Did I miss the glazing compound option? For some reason I dont trust it but have personally seen trim jobs where it has held up for years


----------



## hdavis (Feb 14, 2012)

Tom M said:


> Did I miss the glazing compound option? For some reason I dont trust it but have personally seen trim jobs where it has held up for years


Used to be used all the time - oil based, with oil paint over the top. Forget about dry time - it isn't happening any time soon.


----------



## Caslon (Dec 15, 2007)

Crawford's oil based putty. Olden days. It had the consistency of Silly Putty. You couldn't drag the stuff across a nail hole, rather, you pushed it in with your putty knife, then sliced it flush. Didn't shrink, didn't need sanding, could paint enamel over it without a dull spot showing.

It was like glazing compound that's been sitting in the can too long.


----------



## m1911 (Feb 24, 2009)

I use GE silicon, put on a dab, when it's dry just trim it flush with razor.


----------



## Caslon (Dec 15, 2007)

m1911 said:


> I use GE silicon, put on a dab, when it's dry just trim it flush with razor.


A little dab will do ya. GE silicon even patches nail holes, just trim it with a razor after it dries.


----------



## m1911 (Feb 24, 2009)

Caslon said:


> ????
> 
> wait...
> 
> ?????


Silicon II followed by paint & primer in one been working for me for years


----------



## Caslon (Dec 15, 2007)

m1911 said:


> Silicon II followed by paint & primer in one been working for me for years


Doesn't the squeeze tube get all gunked up, dried out over time? Where you can't even get the cap off without using pliers or a caulk tube that's dried up so you can't get a flow? :laughing:


----------



## m1911 (Feb 24, 2009)

Caslon said:


> Doesn't the squeeze tube get all gunked up, dried out over time? Where you can't even get the cap off without using pliers or a caulk tube that's dried up so you can't get a flow? :laughing:


Not at the rate I used this s*** up


----------



## Caslon (Dec 15, 2007)

m1911 said:


> Not at the rate I used this s*** up


Fill a lot of 1/8th nail holes do you?


----------



## m1911 (Feb 24, 2009)

Caslon said:


> Fill a lot of 1/8th nail holes do you?


Nail holes, gaps at top of baseboards and wall, crown molding to wall, casing reveals, and everywhere else silicone is used...


----------



## jstor04 (Feb 7, 2014)

This thread just made me LOL all over my floor


----------



## MarkJames (Nov 25, 2012)

Silicone II? That has to be a joke. C'mon man.


----------



## m1911 (Feb 24, 2009)

MarkJames said:


> Silicone II? That has to be a joke. C'mon man.

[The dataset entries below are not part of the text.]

(* ===== verification/EndpointSpec.v ===== *)
(** * What each endpoint asks of the server

    Every single-request endpoint against a table of the API: the error code it
    is refused with, or the one call it makes (method, path, query, document,
    headers), as a function of the arguments. *)

From Stdlib Require Import String.
From S2P Require Import Prelude World Buf Hex Json JsonParse JsonGrammar JsonWrite JsonPrint JsonDouble JsonRoundtrip JsonSmall Status JsonBuild Cert Validation MachineFile Transport Response Client ClientText ClientSpec Endpoints EndpointBody.
From stdpp Require Import list.
#[local] Open Scope Z_scope.

(** ** The table *)

Record api_call := mk_call {
  call_scope : TamgaPathScope;
  call_method : string;
  call_path : bytes;
  call_query : option bytes;
  call_body : option json;
  call_otp : option bytes;
  call_json_api : bool;
}.

Definition sbind {A B} (m : TamgaErrorCode + A) (f : A -> TamgaErrorCode + B) : TamgaErrorCode + B :=
  match m with inl code => inl code | inr a => f a end.

Notation "'need!' x ':=' m 'in' k" := (sbind m (fun x => k))
  (at level 10, x pattern, m at level 100, k at level 200) : tamga_scope.

Definition present {A} (o : option A) : TamgaErrorCode + A :=
  match o with Some a => inr a | None => inl TAMGA_ERR_NULL_ARGUMENT end.

(** The object a text denotes, if one is given. *)
Definition object_of (text : option bytes) : TamgaErrorCode + option json :=
  match text with
  | None => inr None
  | Some t => match json_of (c_view t) with Some (JObject ms) => inr (Some (JObject ms)) | _ => inl TAMGA_ERR_INVALID_JSON end
  end.

Definition get (path : bytes) (query : option bytes) : TamgaErrorCode + api_call :=
  inr (mk_call TAMGA_PATH_ACCOUNT "GET" path query None None false).
Definition post_body (method : string) (path : bytes) (body : option json) (otp : option bytes) : TamgaErrorCode + api_call :=
  inr (mk_call TAMGA_PATH_ACCOUNT method path None body otp true).

Definition by_id (method prefix : string) (id : option bytes) (suffix : option string) (otp : option bytes) (json_api : bool)
  : TamgaErrorCode + api_call :=
  need! i := present (uuid_of id) in
  inr (mk_call TAMGA_PATH_ACCOUNT method (path_of prefix i suffix) None None otp json_api).

Definition page_items (limit : Z) (after : option bytes) : list bytes :=
  (if limit >? 0 then [bstr "limit=" ++ fmt_dec limit] else []) ++ from_option (fun a => [bstr "page%5Bafter%5D=" ++ a]) [] after.

Definition keyset (prefix : string) (id : option bytes) (suffix : string) (limit : Z) (after : option bytes) : TamgaErrorCode + api_call :=
  need! i := present (uuid_of id) in
  need! a := present (opt_uuid after) in
  get (path_of prefix i (Some suffix)) (Some (amp_join (page_items limit a))).

Definition checkout_items (encrypt : bool) (ttl : Z) : list bytes :=
  (if encrypt then bstr "encrypt=true" else bstr "encrypt=false") :: (if ttl >? 0 then [bstr "ttl=" ++ fmt_dec ttl] else []).

Definition checkout_call (prefix : string) (id : option bytes) (encrypt : bool) (ttl : Z) (raw : bool) : TamgaErrorCode + api_call :=
  need! i := present (uuid_of id) in
  if (ttl >? 0) && negb (tamga_machine_file_ttl_is_valid ttl) then inl TAMGA_ERR_TTL_INVALID
  else
    let path := path_of prefix i (Some "/actions/check-out"%string) in
    if raw then get path (Some (amp_join (checkout_items encrypt ttl)))
    else post_body "POST" path (Some (checkout_doc encrypt ttl)) None.

Definition entitlement_path (l e : bytes) (action : option string) : bytes :=
  bstr "/licenses/" ++ l ++ bstr "/entitlements/" ++ e ++ from_option (fun a => bstr "/actions/" ++ bstr a) [] action.

(** The endpoints that make one request, with their arguments. *)
Inductive endpoint :=
| ValidateByKey (license_key otp : option bytes)
| ValidateById (license_id scope_json : option bytes) (skip_touch : bool) (otp : option bytes)
| QuickValidate (license_id otp : option bytes)
| CheckIn (license_id : option bytes)
| GetLicense (license_id : option bytes)
| GetLicensePolicy (license_id : option bytes)
| GetPolicy (policy_id : option bytes)
| CheckOutLicense (license_id : option bytes) (encrypt : bool) (ttl : Z)
| CheckOutLicenseJson (license_id : option bytes) (encrypt : bool) (ttl : Z)
| CheckOutMachine (machine_id : option bytes) (encrypt : bool) (ttl : Z)
| CheckOutMachineJson (machine_id : option bytes) (encrypt : bool) (ttl : Z)
| CreateMachine (license_id fingerprint options_json : option bytes)
| DeleteMachine (machine_id : option bytes)
| GetMachine (machine_id : option bytes)
| UpdateMachine (machine_id attributes_json : option bytes)
| ListMachines (license_id search : option bytes) (page_number page_size : Z)
| PingHeartbeat (machine_id : option bytes)
| ResetHeartbeat (machine_id : option bytes)
| GenerateOfflineProof (machine_id dataset_json : option bytes)
| CreateComponent (machine_id fingerprint name metadata_json : option bytes)
| ListComponents (machine_id : option bytes) (limit : Z) (after : option bytes)
| ListProcesses (machine_id : option bytes) (limit : Z) (after : option bytes)
| CreateProcess (machine_id pid metadata_json : option bytes)
| PingProcess (process_id : option bytes)
| DeleteProcess (process_id : option bytes)
| ListEntitlements (license_id : option bytes) (limit : Z) (after : option bytes)
| GetEntitlement (license_id entitlement_id : option bytes)
| IncrementUsage (license_id entitlement_id : option bytes) (amount : Z)
| DecrementUsage (license_id entitlement_id : option bytes) (amount : Z)
| ResetUsage (license_id entitlement_id : option bytes)
| ListSigningKeys
| CheckUpgrade (product_id platform filetype version channel constraint : option bytes)
| ListReleaseArtifacts (release_id : option bytes) (limit : Z) (after : option bytes)
| GetArtifact (artifact_id : option bytes)
| GetArtifactDownloadUrl (artifact_id : option bytes) (ttl : Z)
| Health.

Definition usage_call (license_id entitlement_id : option bytes) (action : string) (amount : Z) : TamgaErrorCode + api_call :=
  need! l := present (uuid_of license_id) in
  need! e := present (uuid_of entitlement_id) in
  post_body "POST" (entitlement_path l e (Some action)) (if amount >? 0 then Some (usage_doc action amount) else None) None.

Definition list_items (license : option bytes) (search : option bytes) (page_number page_size : Z) : list bytes :=
  (if page_number >? 0 then [bstr "page%5Bnumber%5D=" ++ fmt_dec page_number] else []) ++
  (if page_size >? 0 then [bstr "page%5Bsize%5D=" ++ fmt_dec page_size] else []) ++
  from_option (fun l => [parameter "filter%5Blicense%5D" l]) [] license ++
  from_option (fun s => [parameter "filter%5Bq%5D" s]) [] search.

Definition upgrade_items (product platform filetype version : bytes) (channel constraint : option bytes) : list bytes :=
  [parameter "product" product; parameter "platform" platform; parameter "filetype" filetype; parameter "version" version] ++
  from_option (fun v => [parameter "channel" v]) [] channel ++ from_option (fun v => [parameter "constraint" v]) [] constraint.

Definition download_items (ttl : Z) : list bytes :=
  bstr "redirect=false" :: (if negb (ttl =? 0) then [bstr "ttl=" ++ fmt_dec ttl] else []).

Definition endpoint_call (e : endpoint) : TamgaErrorCode + api_call :=
  match e with
  | ValidateByKey key otp =>
      need! k := present key in post_body "POST" (bstr "/licenses/actions/validate-key") (Some (validate_key_doc k)) otp
  | ValidateById id scope skip_touch otp =>
      need! i := present (uuid_of id) in
      need! s := object_of scope in
      post_body "POST" (path_of "/licenses/" i (Some "/actions/validate"%string)) (Some (validate_doc s skip_touch)) otp
  | QuickValidate id otp => by_id "GET" "/licenses/" id (Some "/actions/validate"%string) otp false
  | CheckIn id => by_id "POST" "/licenses/" id (Some "/actions/check-in"%string) None true
  | GetLicense id => by_id "GET" "/licenses/" id None None false
  | GetLicensePolicy id => by_id "GET" "/licenses/" id (Some "/policy"%string) None false
  | GetPolicy id => by_id "GET" "/policies/" id None None false
  | CheckOutLicense id encrypt ttl => checkout_call "/licenses/" id encrypt ttl true
  | CheckOutLicenseJson id encrypt ttl => checkout_call "/licenses/" id encrypt ttl false
  | CheckOutMachine id encrypt ttl => checkout_call "/machines/" id encrypt ttl true
  | CheckOutMachineJson id encrypt ttl => checkout_call "/machines/" id encrypt ttl false
  | CreateMachine id fingerprint options =>
      need! f := present fingerprint in
      need! i := present (uuid_of id) in
      need! o := object_of options in
      post_body "POST" (bstr "/machines") (Some (create_machine_doc f i o)) None
  | DeleteMachine id => by_id "DELETE" "/machines/" id None None false
  | GetMachine id => by_id "GET" "/machines/" id None None false
  | UpdateMachine id attributes =>
      need! _ := present attributes in
      need! i := present (uuid_of id) in
      need! a := object_of attributes in
      post_body "PATCH" (path_of "/machines/" i None) (Some (update_machine_doc a)) None
  | ListMachines license search page_number page_size =>
      need! l := present (opt_uuid license) in
      get (bstr "/machines") (Some (amp_join (list_items l search page_number page_size)))
  | PingHeartbeat id => by_id "POST" "/machines/" id (Some "/actions/ping-heartbeat"%string) None true
  | ResetHeartbeat id => by_id "POST" "/machines/" id (Some "/actions/reset-heartbeat"%string) None true
  | GenerateOfflineProof id dataset =>
      need! i := present (uuid_of id) in
      need! d := object_of dataset in
      post_body "POST" (path_of "/machines/" i (Some "/actions/generate-offline-proof"%string)) (Some (proof_doc (default (JObject []) d))) None
  | CreateComponent id fingerprint name metadata =>
      need! f := present fingerprint in
      need! n := present name in
      need! i := present (uuid_of id) in
      need! m := object_of metadata in
      post_body "POST" (bstr "/components") (Some (component_doc i f n (default (JObject []) m))) None
  | ListComponents id limit after => keyset "/machines/" id "/components" limit after
  | ListProcesses id limit after => keyset "/machines/" id "/processes" limit after
  | CreateProcess id pid metadata =>
      need! p := present pid in
      need! i := present (uuid_of id) in
      need! m := object_of metadata in
      post_body "POST" (bstr "/processes") (Some (process_doc i p (default (JObject []) m))) None
  | PingProcess id => by_id "POST" "/processes/" id (Some "/actions/ping"%string) None true
  | DeleteProcess id => by_id "DELETE" "/processes/" id None None false
  | ListEntitlements id limit after => keyset "/licenses/" id "/entitlements" limit after
  | GetEntitlement license entitlement =>
      need! l := present (uuid_of license) in
      need! e := present (uuid_of entitlement) in
      get (entitlement_path l e None) None
  | IncrementUsage license entitlement amount => usage_call license entitlement "increment" amount
  | DecrementUsage license entitlement amount => usage_call license entitlement "decrement" amount
  | ResetUsage license entitlement => usage_call license entitlement "reset" 0
  | ListSigningKeys => get (bstr "/signing-keys") None
  | CheckUpgrade product platform filetype version channel constraint =>
      need! pl := present platform in
      need! ft := present filetype in
      need! ve := present version in
      need! p := present (uuid_of product) in
      get (bstr "/releases/actions/upgrade") (Some (amp_join (upgrade_items p pl ft ve channel constraint)))
  | ListReleaseArtifacts id limit after => keyset "/releases/" id "/artifacts" limit after
  | GetArtifact id => by_id "GET" "/artifacts/" id None None false
  | GetArtifactDownloadUrl id ttl =>
      need! i := present (uuid_of id) in
      if negb (ttl =? 0) && ((ttl <? TAMGA_PRESIGN_TTL_MIN_SECONDS) || (ttl >? TAMGA_PRESIGN_TTL_MAX_SECONDS)) then inl TAMGA_ERR_TTL_INVALID
      else get (path_of "/artifacts/" i (Some "/actions/download"%string))
             (Some (amp_join (download_items ttl)))
  | Health => inr (mk_call TAMGA_PATH_ORIGIN "GET" (bstr "/v1/health") None None None false)
  end.

(** The texts among the arguments. *)
Definition arguments (e : endpoint) : list (option bytes) :=
    match e with
    | ValidateByKey a b | QuickValidate a b | GetEntitlement a b | ResetUsage a b | GenerateOfflineProof a b | UpdateMachine a b => [a; b]
    | ValidateById a b _ c => [a; b; c]
    | CheckIn a | GetLicense a | GetLicensePolicy a | GetPolicy a | DeleteMachine a | GetMachine a | PingHeartbeat a | ResetHeartbeat a
    | PingProcess a | DeleteProcess a | GetArtifact a | GetArtifactDownloadUrl a _ => [a]
    | CheckOutLicense a _ _ | CheckOutLicenseJson a _ _ | CheckOutMachine a _ _ | CheckOutMachineJson a _ _ => [a]
    | CreateMachine a b c | CreateProcess a b c => [a; b; c]
    | ListMachines a b _ _ => [a; b]
    | CreateComponent a b c d => [a; b; c; d]
    | ListComponents a _ b | ListProcesses a _ b | ListEntitlements a _ b | ListReleaseArtifacts a _ b => [a; b]
    | IncrementUsage a b _ | DecrementUsage a b _ => [a; b]
    | CheckUpgrade a b c d e f => [a; b; c; d; e; f]
    | ListSigningKeys | Health => []
    end.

I find it tools much better than regular GE silicon. Also ready for paint sooner.:thumbsup:


----------



## Caslon (Dec 15, 2007)

m1911 said:


> *Silicon II* followed by paint & primer in one been working for me for years


SPECS:
Caulk Sealant Material: 100% Silicone II
Product Type: Sealant
Color: White
Container Size: 2.8 oz.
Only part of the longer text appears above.